If you took advantage of Arturia's original giveaway and got used to MiniFilter's design, you will likely have no trouble getting your head around the workflow of its bundled siblings. This is because Arturia kept to the same general foundation for each. Naturally, the heart of each plug-in is a filter (or two), which is complemented by a set of modulation sources to infuse a sense of movement or rhythmic patterns to your filtered signal. In the case of Mini-Filter, this is based on the 24dB/oct ladder filter found on the legendary Minimoog. Arturia also included a Drive knob allowing you to replicate the characteristic overdrive made possible on the original by feeding the output of the filter back into itself. For modulation, Mini-Filter gives you three sources to work with: an LFO with four waveforms and sample & hold, an envelope follower and a step sequencer with up to eight steps available. As one would expect, each of these modulators can be assigned to control the cutoff and resonance (here known as "emphasis" following Bob Moog's original terminology) in both positive and negative amounts. Things can get a bit more complex however, thanks to some inter-modulation routings that let you control the LFO rate using the envelope follower, and the cutoff mod amount of the sequencer using the LFO. On paper, with its fixed-mode lowpass filter and lack of a modulation matrix, MiniFilter is the most limited of the three plug-ins on offer here. Still, I was enamoured with the sound of the filter and pleased at how much I could achieve with this unassuming effect.

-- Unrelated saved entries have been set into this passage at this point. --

Fixpoint login_options (args : list string) (o : loginOptions) : Parsed loginOptions :=
  match args with
  | [] => Parse o
  | arg :: rest =>
      if bool_decide (arg = "--recovery-code") then login_options rest (mkLoginOptions (lg_token o) true (lg_noOpen o) (lg_device o)) else
      if bool_decide (arg = "--no-open") then login_options rest (mkLoginOptions (lg_token o) (lg_recovery o) true (lg_device o)) else
      if bool_decide (arg = "--device") then
        match rest with
        | [] => Usage "--device requires a name"
        | value :: rest' =>
            if bool_decide (TrimSpace value = "") then Usage "--device requires a name"
            else login_options rest' (mkLoginOptions (lg_token o) (lg_recovery o) (lg_noOpen o) (TrimSpace value))
        end
      else Usage "login accepts --device <name>, --no-open, or --recovery-code"
  end.
Definition parseLogin (explicitToken : string) (args : list string) : Parsed loginOptions :=
  let '(token, args) :=
    match args with
    | [flag; value] => if bool_decide (explicitToken = "") && bool_decide (flag = "--token") then (value, []) else (explicitToken, args)
    | _ => (explicitToken, args)
    end in
  match login_options args (mkLoginOptions token false false "") with
  | Usage m => Usage m
  | Parse o =>
      if lg_recovery o && (negb (bool_decide (lg_token o = "")) || lg_noOpen o || negb (bool_decide (lg_device o = "")))
      then Usage "--recovery-code cannot be combined with another login method" else Parse o
  end.

Definition validateEnrollmentInput (value : string) : option string :=
  let value := TrimSpace value in
  if (String.length value <? 32)%nat || (256 <? String.length value)%nat then None else Some value.

(** [serviceInit]: the project to link, once the projects are known. *)
Definition init_project (environment : string) (args : list string) : Parsed string :=
  match args with
  | [] => Parse environment
  | [flag; project] =>
      if bool_decide (flag = "--project") && negb (bool_decide (project = "")) then Parse project else Usage "init accepts only --project <project>"
  | _ => Usage "init accepts only --project <project>"
  end.
Definition init_selection (project : string) (projects : list Project) : Parsed (option Project) :=
  if bool_decide (project = "") then
    match projects with
    | [p] => Parse (selectAuthorizedProject projects (pj_Slug p))
    | _ => Usage "init requires --project"
    end
  else Parse (selectAuthorizedProject projects project).

(** * What the command line accepts

    The flags of [exec] with their printed form: printing and parsing are inverse
    to each other, and nothing else is accepted. *)

(** ** Flags of [exec] *)

Inductive ExecFlag :=
| FlagDetach
| FlagProject (project : string)
| FlagImage (image : string)
| FlagWorkdir (workdir : string)
| FlagTimeout (text : string) (timeout : duration)
| FlagEnv (key value : string)
| FlagCache (name target : string)
| FlagSecretEnv (name key : string)
| FlagSecretFile (name path : string).

Definition assign (name value : string) : string := name +:+ String "="%char value.

Definition print_flag (f : ExecFlag) : list string :=
  match f with
  | FlagDetach => ["--detach"]
  | FlagProject project => ["--project"; project]
  | FlagImage image => ["--image"; image]
  | FlagWorkdir workdir => ["--workdir"; workdir]
  | FlagTimeout text _ => ["--timeout"; text]
  | FlagEnv key value => ["--env"; assign key value]
  | FlagCache name target => ["--cache"; assign name target]
  | FlagSecretEnv name key => ["--secret-env"; assign name key]
  | FlagSecretFile name path => ["--secret-file"; assign name path]
  end.

(** Names are not empty and contain no equals sign. *)
Definition plain_name (name : string) : Prop := name <> "" /\ has_byte "="%char name = false.
Definition flag_ok (f : ExecFlag) : Prop :=
  match f with
  | FlagTimeout text timeout => ParseDuration text = Some timeout
  | FlagEnv key _ => plain_name key
  | FlagCache name target | FlagSecretEnv name target | FlagSecretFile name target => plain_name name /\ target <> ""
  | _ => True
  end.

Definition apply_flag (o : execOptions) (f : ExecFlag) : execOptions :=
  let '(mkExecOptions project image workdir timeout detach environment command caches secrets) := o in
  match f with
  | FlagDetach => mkExecOptions project image workdir timeout true environment command caches secrets
  | FlagProject project => mkExecOptions project image workdir timeout detach environment command caches secrets
  | FlagImage image => mkExecOptions project image workdir timeout detach environment command caches secrets
  | FlagWorkdir workdir => mkExecOptions project image workdir timeout detach environment command caches secrets
  | FlagTimeout _ timeout => mkExecOptions project image workdir timeout detach environment command caches secrets
  | FlagEnv key value => mkExecOptions project image workdir timeout detach (<[key := value]> environment) command caches secrets
  | FlagCache name target => mkExecOptions project image workdir timeout detach environment command (caches ++ [mkCache name target]) secrets
  | FlagSecretEnv name key => mkExecOptions project image workdir timeout detach environment command caches (secrets ++ [mkJobSecret name (TargetEnvironment key)])
  | FlagSecretFile name path => mkExecOptions project image workdir timeout detach environment command caches (secrets ++ [mkJobSecret name (TargetFile path)])
  end.

Lemma cut_inv sep s a b : cut sep s = Some (a, b) -> s = a +:+ String sep b /\ has_byte sep a = false.
Proof.
  revert a b. induction s as [|c s IH]; intros a b; cbn [cut]; [done|]. destruct (Ascii.eqb_spec c sep) as [->|Hc]; [by intros [= <- <-]|].
  destruct (cut sep s) as [[x y]|]; [|done]. intros [= <- <-]. destruct (IH x y eq_refl) as [-> Hb]. split; [done|]. unfold has_byte in *. cbn [bytes existsb].
  rewrite Hb, orb_false_r. apply Z.eqb_neq. intros E. apply Hc. symmetry. by apply byte_of_inj.
Qed.

(** A flag with a value: what it may be. *)
Lemma exec_value_spec flag value o o' : flag ∈ exec_flags -> exec_value flag value o = Parse o' ->
  exists f, print_flag f = [flag; value] /\ flag_ok f /\ o' = apply_flag o f.
Proof.
  intros Hin. destruct o as [project image workdir timeout detach environment command caches secrets]. unfold exec_value. cbv beta iota.
  case_bool_decide; [subst flag; intros [= <-]; by exists (FlagProject value)|].
  case_bool_decide; [subst flag; intros [= <-]; by exists (FlagImage value)|].
  case_bool_decide; [subst flag; intros [= <-]; by exists (FlagWorkdir value)|].
  case_bool_decide; [subst flag; destruct (ParseDuration value) as [d|] eqn:Ed; [|done]; intros [= <-]; by exists (FlagTimeout value d)|].
  destruct (cut "="%char value) as [[name target]|] eqn:Ec; [|by repeat case_bool_decide].
  apply cut_inv in Ec as [-> Hb].
  case_bool_decide; [subst flag; case_bool_decide; [done|]; intros [= <-]; by exists (FlagEnv name target)|].
  case_bool_decide; [subst flag; destruct (_ || _) eqn:E; [done|]; split_bools; intros [= <-]; by exists (FlagCache name target)|].
  case_bool_decide; [subst flag; destruct (_ || _) eqn:E; [done|]; split_bools; intros [= <-]; by exists (FlagSecretEnv name target)|].
  destruct (_ || _) eqn:E; [done|]. split_bools. intros [= <-]. exists (FlagSecretFile name target).
  repeat (apply elem_of_cons in Hin as [->|Hin]; [done || (split; [done|]; done)|]). by apply elem_of_nil in Hin.
Qed.

Lemma exec_value_print f flag value o : print_flag f = [flag; value] -> flag_ok f -> exec_value flag value o = Parse (apply_flag o f).
Proof.
  intros Hp Hok. destruct o as [project image workdir timeout detach environment command caches secrets].
  destruct f as [|p|i|w|text t|k v|n t|n k|n q]; cbn in Hp; simplify_eq; cbn in Hok |- *; try done.
  - by rewrite Hok.
  - destruct Hok as [Hne Hb]. unfold assign. rewrite cut_app by done. rewrite (bool_decide_eq_false_2 (k = "")) by done. done.
  - destruct Hok as [[Hne Hb] Ht]. unfold assign. rewrite cut_app by done. rewrite (bool_decide_eq_false_2 (n = "")), (bool_decide_eq_false_2 (t = "")) by done. done.
  - destruct Hok as [[Hne Hb] Ht]. unfold assign. rewrite cut_app by done. rewrite (bool_decide_eq_false_2 (n = "")), (bool_decide_eq_false_2 (k = "")) by done. done.
  - destruct Hok as [[Hne Hb] Ht]. unfold assign. rewrite cut_app by done. rewrite (bool_decide_eq_false_2 (n = "")), (bool_decide_eq_false_2 (q = "")) by done. done.
Qed.

Definition print_flags (flags : list ExecFlag) : list string := List.concat (map print_flag flags).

SEM-Filter on the other hand, is built upon the foundation of Tom Oberheim's classic Synthesiser Expander Module (SEM). One of the most lauded aspects of the SEM was its 12dB/oct state-variable filter, which allows you to smoothly crossfade from lowpass to notch to highpass. You can also flick a switch to get a bandpass filter. Arturia kept that original design intact but added a noise oscillator as well as its own set of controls that can all be used to add warmth, grit, and distortion to your signal before the filtering begins. At first glance, the modulation options on the SEM-Filter seem to be the nearly identical to Mini-Filter, with one LFO, an envelope follower and a step sequencer prominently displayed on the plug-in UI in the spartan style of the original SEM. Here however, the sequencer is not a modulator that can be assigned to other parameters. It serves instead to trigger the envelope and LFO at each highlighted step. Hence, the SEM-Filter excels at rhythmic filter patterns that can be easily programmed using the combination of the sequencer and the handy modulation matrix, which lets you freely assign the LFO and envelope to eight different destinations.
It seems only fitting that the most complex plug-in of the bunch is based off of the legendary Oberheim Matrix-12, a synthesiser that featured a previously unimaginable feature set when it was released. Where the other plug-ins shared an emphasis between raw sound and modulation, the M12-Filter concentrates almost completely on the latter. This is the mad scientist in the room with the jocks, and the heart of its UI contains five different advanced modulation sources that can act on a pair of Matrix-12 filters. From left to right you find a random signal generator, three flexible envelope generators and a modulation oscillator with a range wide enough to serve as both an LFO and and an audio-rate modulator. The envelope generators are the same as those found on the Matrix-12 V plug-in, which let you design your own shapes consisting of up to 16 points with adjustable levels, times and slopes. Using the available trigger options, these can serve as LFOs, step sequencers or an envelope triggered by incoming audio. When compared to the envelope generators, the random source and modulation oscillator feel a bit limited with their one-knob design (adding a smoothing parameter to the random source would have made a huge difference). However, when you take into account the advanced mod matrix and the fact that the filters can be routed four different ways, the amount of sound design potential available here is undoubtedly impressive.
At the end of the day, I found little to complain about with the 3 Filters. Each offers predictable host and MIDI-assigned automation capabilities, but one thing that seemed to be conspicuously missing is the ability to trigger the envelope generators using incoming MIDI notes. Since the plug-ins are VST3 compatible, Arturia could also take advantage of the ability to support sidechain processing in these plug-ins. Finally, as a fan of really slow LFOs, I would have preferred to see a setting longer than the four bars available.